Task brief: In the entries below, the lines from the one with "init_buckets h." through the one with "pd_unit_size : Z;" are to be copied exactly; both ends count.

Dataset:
(* ===== verification/Pmalloc.v ===== *)
(** * libpmemobj: allocation in a lane

    Models [libpmemobj/pmalloc.c]: one operation of the allocator in the context of a lane that is taken for it, the start of the allocator, and the
    handlers of the control interface for allocation classes and for the size of the heap.  The Valgrind calls and the registration of the handlers are left
    out; a handler that sets [errno] and returns -1 fails with that number. *)

From stdpp Require Import base gmap list numbers strings.
From S2P Require Import Prelude Memory Pmem Util Ulog Container ContainerSeglists Ravl Bucket Cuckoo Memops Lane LaneHold Memblock AllocClass Recycler Heap HeapRun Palloc.
Local Open Scope Z_scope.

Inductive pmalloc_operation_type : Type := OPERATION_INTERNAL | OPERATION_EXTERNAL.

(** The lanes and the thread, the allocator, and the locks in the pool that the thread holds. *)
Record obj_state (C R : Type) : Type := ObjState {
  ob_hold : hold_state;
  ob_palloc : palloc_state C R;
  ob_held : gset Z
}.
Arguments ObjState {C R}.
Arguments ob_hold {C R}.
Arguments ob_palloc {C R}.
Arguments ob_held {C R}.

#[global] Instance obj_has_mem C R : HasMem (obj_state C R) := λ s, mem_of (ob_palloc s).

(** [lane->internal] or [lane->external] *)
Definition lane_context (type : pmalloc_operation_type) (l : lane) : operation_context :=
  match type with OPERATION_INTERNAL => ln_internal l | OPERATION_EXTERNAL => ln_external l end.
Definition set_context (type : pmalloc_operation_type) (c : operation_context) (l : lane) : lane :=
  match type with
  | OPERATION_INTERNAL => Lane (ln_layout l) c (ln_external l) (ln_undo l)
  | OPERATION_EXTERNAL => Lane (ln_layout l) (ln_internal l) c (ln_undo l)
  end.

Section pmalloc.
Context {C R : Type}.
Local Abbreviation MO A := (M (obj_state C R) A).

(** The pool, and what the allocator and the operations take as arguments. *)
Context (uuid_lo : Z) (p_ops : pmem_ops) (layout sizep nlocks : Z) (pop : pool_layout) (padding : list Z) (alloc_pattern : Z).
Context (util_pool_extend : Z → M pmem (option Z)) (locked : Z → bool) (growsize : Z) (fuel : nat).
Context (ulog_free : Z → M pmem unit) (push_ok : nat → bool) (qsort : list pobj_action_internal → list pobj_action_internal).
(** For taking a lane. *)
Context (malloc zalloc tls_ok has_remote_replicas : bool).

Definition on_lanes {A} (f : M hold_state A) : MO A := λ s,
  let '(r, h) := f (ob_hold s) in (r, ObjState h (ob_palloc s) (ob_held s)).
Definition on_palloc {A} (f : M (palloc_state C R) A) : MO A := λ s,
  let '(r, p) := f (ob_palloc s) in (r, ObjState (ob_hold s) p (ob_held s)).

(** [f] on a context of the lane [i]. *)
Definition in_context {A} (i : Z) (type : pmalloc_operation_type) (f : M (palloc_state C R) A) : MO A := λ s,
  match lookupZ (hs_lanes (ob_hold s)) i with
  | None => (Undef, s)
  | Some l =>
      let p := ob_palloc s in
      let '(r, p) := f (PallocState (pa_heap p) (lane_context type l) (pa_alloc p) (pa_locks p) (pa_size_allocated p)) in
      let h := ob_hold s in
      (r, ObjState (HoldState (hs_thread h) (hs_shared h) (updZ (hs_lanes h) i (set_context type (pa_ctx p) l))) p (ob_held s))
  end.

(** ** Operations *)

(** The number of the lane. *)
Definition pmalloc_operation_hold_type (type : pmalloc_operation_type) (start : bool) : MO Z :=
  i ← on_lanes (lane_hold malloc zalloc tls_ok fuel uuid_lo has_remote_replicas true);
  (if start then in_context i type (on_operation operation_start) else mret tt);;
  mret i.
Definition pmalloc_operation_hold_no_start : MO Z := pmalloc_operation_hold_type OPERATION_EXTERNAL false.
Definition pmalloc_operation_hold : MO Z := pmalloc_operation_hold_type OPERATION_EXTERNAL true.
Definition pmalloc_operation_release : MO unit := on_lanes (lane_release malloc zalloc tls_ok uuid_lo has_remote_replicas).

Local Abbreviation palloc_op := (palloc_operation p_ops layout sizep nlocks pop padding alloc_pattern util_pool_extend locked growsize fuel ulog_free push_ok qsort).

(** What is common to the functions that follow: [off] is the old object, [dest] the address where the offset of the new one is stored. *)
Definition palloc_in_lane (off dest size : Z) (constructor : option (Z → Z → M pmem Z)) (extra_field object_flags class_id : Z) : MO (option Z) :=
  i ← pmalloc_operation_hold_type OPERATION_INTERNAL true;
  e ← in_context i OPERATION_INTERNAL (errno_of (palloc_op off (Some dest) size constructor extra_field object_flags class_id));
  pmalloc_operation_release;;
  mret e.
Definition return_errno (e : option Z) : MO unit := match e with Some e => fail e | None => mret tt end.

Definition pmalloc (off size extra_field object_flags : Z) : MO unit :=
  e ← palloc_in_lane 0 off size None extra_field object_flags 0; return_errno e.
Definition pmalloc_construct (off size : Z) (constructor : Z → Z → M pmem Z) (extra_field object_flags class_id : Z) : MO unit :=
  e ← palloc_in_lane 0 off size (Some constructor) extra_field object_flags class_id; return_errno e.
Definition prealloc (off size extra_field object_flags : Z) : MO unit :=
  old ← gets (λ s, rd64 (mem_of s) off);
  e ← palloc_in_lane old off size None extra_field object_flags 0; return_errno e.
(** The result is asserted to be 0. *)
Definition pfree (off : Z) : MO unit :=
  old ← gets (λ s, rd64 (mem_of s) off);
  e ← palloc_in_lane old off 0 None 0 0 0;
  match e with Some _ => undef | None => mret tt end.

(** ** Start and end *)

(** For [heap_boot]: see [HeapRun.v].  [None] for an error of [palloc_buckets_init]: the heap has been cleaned up. *)
Context (new_run : bool → option (R * block_container_ops R)) (new_default : bool → option (C * block_container_ops C)).

Definition init_buckets (h : rheap C R) : M pmem (option (rheap C R)) := λ p,
  match heap_buckets_init new_run new_default (with_pm p h) with
  | (Ok true, h) => (Ok (Some h), h_pm (rh_heap h))
  | (Ok false, h) => let '(r, h) := heap_cleanup h in (match r with Ok _ => Ok None | Fail e => Fail e | Undef => Undef end, h_pm (rh_heap h))
  | (Fail e, h) => (Fail e, h_pm (rh_heap h))
  | (Undef, h) => (Undef, h_pm (rh_heap h))
  end.
Definition pmalloc_boot (poolsize cpus : Z) (b0 : bucket C) (e0 : aenv) (outcomes : list bool) : M pmem (option (rheap C R)) :=
  h ← heap_boot p_ops layout sizep (poolsize - pl_heap_offset pop) cpus b0 e0 outcomes;
  init_buckets h.
Definition pmalloc_cleanup : M (rheap C R) Z := heap_cleanup;; mret 0.
End pmalloc.

(** ** The control interface *)

(** [enum pobj_header_type] of [ctl.h]; any other number is [MAX_POBJ_HEADER_TYPES]. *)
Inductive pobj_header_type : Type := POBJ_HEADER_LEGACY | POBJ_HEADER_COMPACT | POBJ_HEADER_NONE | MAX_POBJ_HEADER_TYPES.
Record pobj_alloc_class_desc : Type := PobjAllocClassDesc {
  pd_unit_size : Z;
  pd_alignment : Z;
  pd_units_per_block : Z;
  pd_header_type : pobj_header_type;
  pd_class_id : Z
}.

Definition ERANGE : Z := 34.
Definition ENOENT : Z := 2.
Definition MEGABYTE : Z := Z.shiftl 1 20.
Definition PMEMOBJ_MIN_PART : Z := 1024 * 1024 * 2.
Definition MAX_ALLOC_SIZE : Z := 0x3FFDFFFC0.
Definition CHUNK_ALIGN_UP (value : Z) : Z := u64 (value + (CHUNKSIZE - 1)) &&& (2 ^ 64 - CHUNKSIZE).

Definition pmalloc_header_type_parser (arg : string) : res pobj_header_type :=
  if String.eqb arg "none" then Ok POBJ_HEADER_NONE
  else if String.eqb arg "compact" then Ok POBJ_HEADER_COMPACT
  else if String.eqb arg "legacy" then Ok POBJ_HEADER_LEGACY
  else Fail EINVAL.

Definition lib_htype (t : pobj_header_type) : option header_type :=
  match t with
  | POBJ_HEADER_LEGACY => Some HEADER_LEGACY
  | POBJ_HEADER_COMPACT => Some HEADER_COMPACT
  | POBJ_HEADER_NONE => Some HEADER_NONE
  | MAX_POBJ_HEADER_TYPES => None
  end.
Definition user_htype (t : header_type) : pobj_header_type :=
  match t with HEADER_LEGACY => POBJ_HEADER_LEGACY | HEADER_COMPACT => POBJ_HEADER_COMPACT | HEADER_NONE => POBJ_HEADER_NONE end.

(** The error number of the checks of a description. *)
Definition desc_check (p : pobj_alloc_class_desc) : option Z :=
  if (pd_unit_size p <=? 0) || (MAX_ALLOC_SIZE <? pd_unit_size p) || (pd_units_per_block p <=? 0) then Some EINVAL
  else if negb (pd_alignment p =? 0) && negb (pd_unit_size p mod pd_alignment p =? 0) then Some EINVAL
  else if MEGABYTE * 2 <? pd_alignment p then Some EINVAL
  else None.

(** How many chunks a run gets. *)
Definition desc_size_idx (p : pobj_alloc_class_desc) : Z :=
  let runsize_bytes := CHUNK_ALIGN_UP (u64 (pd_units_per_block p * pd_unit_size p + RUN_BASE_METADATA_SIZE)) in
  let runsize_bytes := if pd_alignment p =? 0 then runsize_bytes else u64 (runsize_bytes + pd_alignment p) in
  let size_idx := u32 (runsize_bytes / CHUNKSIZE) in
  if 2 ^ 16 - 1 <? size_idx then 2 ^ 16 - 1 else size_idx.

Section ctl.
Context {C R : Type} (p_ops : pmem_ops) (layout sizep : Z) (util_pool_extend : Z → M pmem (option Z)).
Context (new_run : bool → option (R * block_container_ops R)).
Local Abbreviation MR A := (M (rheap C R) A).

(** The slot of a new class: the index of the query, or the first free one. *)
Definition desc_slot (index : option Z) : MR Z :=
  match index with
  | None => id ← on_heap (on_classes alloc_class_find_first_free_slot); match id with Some id => mret id | None => fail EINVAL end
  | Some v =>
      if (v <? 0) || (MAX_ALLOCATION_CLASSES <=? v) then fail ERANGE
      else ok ← on_heap (on_classes (alloc_class_reserve (u8 v))); if (ok : bool) then mret (u8 v) else fail EEXIST
  end.

(** [CTL_WRITE_HANDLER(desc)]: the description with the identifier and the number of units. *)
Definition desc_write (index : option Z) (p : pobj_alloc_class_desc) : MR pobj_alloc_class_desc :=
  match desc_check p, lib_htype (pd_header_type p) with
  | Some e, _ => fail e
  | None, None => fail EINVAL
  | None, Some ht =>
      id ← desc_slot index;
      c ← on_heap (on_classes (alloc_class_new id CLASS_RUN ht (pd_unit_size p) (pd_alignment p) (desc_size_idx p)));
      if c =? 0 then fail EINVAL
      else
        ok ← heap_create_alloc_class_buckets new_run c;
        if negb ok then on_heap (on_classes (alloc_class_delete c));; fail ENOMEM
        else
          a ← on_heap (on_classes (class_at c));
          r ← on_heap (on_classes (class_run a));
          mret (PobjAllocClassDesc (pd_unit_size p) (pd_alignment p) (rc_nallocs r) (pd_header_type p) (ac_id a))
  end.

(** [CTL_READ_HANDLER(desc)] *)
Definition desc_read (index : Z) : MR pobj_alloc_class_desc :=
  if (index <? 0) || (MAX_ALLOCATION_CLASSES <=? index) then fail ERANGE
  else
    c ← on_heap (on_classes (alloc_class_by_id (u8 index)));
    if c =? 0 then fail ENOENT
    else
      a ← on_heap (on_classes (class_at c));
      units ← (if decide (ac_type a = CLASS_HUGE) then mret 0 else r ← on_heap (on_classes (class_run a)); mret (rc_nallocs r));
      align ← (if (ac_flags a &&& CHUNK_FLAG_ALIGNED) =? 0 then mret 0 else r ← on_heap (on_classes (class_run a)); mret (rc_alignment r));
      mret (PobjAllocClassDesc (ac_unit_size a) align units (user_htype (ac_header_type a)) (ac_id a)).

(** [CTL_RUNNABLE_HANDLER(extend)]; [arg_in] is signed. *)
Definition extend_run (arg_in : Z) : MR Z :=
  if arg_in <? PMEMOBJ_MIN_PART then mret (-1)
  else
    _ ← heap_bucket_acquire_by_id DEFAULT_ALLOC_CLASS_ID;
    r ← on_heap (heap_extend p_ops layout sizep util_pool_extend arg_in);
    mret (match r with ExtendFailed => -1 | _ => 0 end).
End ctl.

(** The signed number of a 32-bit word. *)
Definition s32 (x : Z) : Z := let y := u32 x in if y <? 2 ^ 31 then y else y - 2 ^ 32.

(** [heap.growsize] is the state; [arg]: the eight bytes of the argument.  [CTL_READ_HANDLER(granularity)], [CTL_WRITE_HANDLER(granularity)] *)
Definition granularity_read : M Z Z := gets id.
Definition granularity_write (arg : Z) : M Z Z :=
  let arg_in := s32 arg in
  if negb (arg_in =? 0) && (arg_in <? PMEMOBJ_MIN_PART) then mret (-1)
  else modify (λ _, u64 arg_in);; mret 0.

(** ** Arguments that are not what the caller wrote *)

(** The argument is registered as a [long long] but the handler reads an [int]: a granularity of 4 GiB is accepted and stored as 0, that turns growing off, and one of 3 GiB is
    refused as too small. *)
Theorem granularity_write_truncates g : granularity_write (2 ^ 32) g = (Ok 0, 0) ∧ granularity_write (3 * 2 ^ 30) g = (Ok (-1), g).
Proof. split; reflexivity. Qed.

(** The size of a run wraps around: a class of 2 ^ 31 units of 8 GiB passes the checks and gets runs of one chunk. *)
Theorem desc_size_wraps : let p := PobjAllocClassDesc (2 ^ 33) 0 (2 ^ 31) POBJ_HEADER_COMPACT 0 in desc_check p = None ∧ desc_size_idx p = 1.
Proof. split; reflexivity. Qed.
(** An alignment that is not a power of two is accepted. *)
Theorem desc_alignment_any : desc_check (PobjAllocClassDesc 96 48 100 POBJ_HEADER_COMPACT 0) = None.
Proof. reflexivity. Qed.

Answer box:
  init_buckets h.
Definition pmalloc_cleanup : M (rheap C R) Z := heap_cleanup;; mret 0.
End pmalloc.

(** ** The control interface *)

(** [enum pobj_header_type] of [ctl.h]; any other number is [MAX_POBJ_HEADER_TYPES]. *)
Inductive pobj_header_type : Type := POBJ_HEADER_LEGACY | POBJ_HEADER_COMPACT | POBJ_HEADER_NONE | MAX_POBJ_HEADER_TYPES.
Record pobj_alloc_class_desc : Type := PobjAllocClassDesc {
  pd_unit_size : Z;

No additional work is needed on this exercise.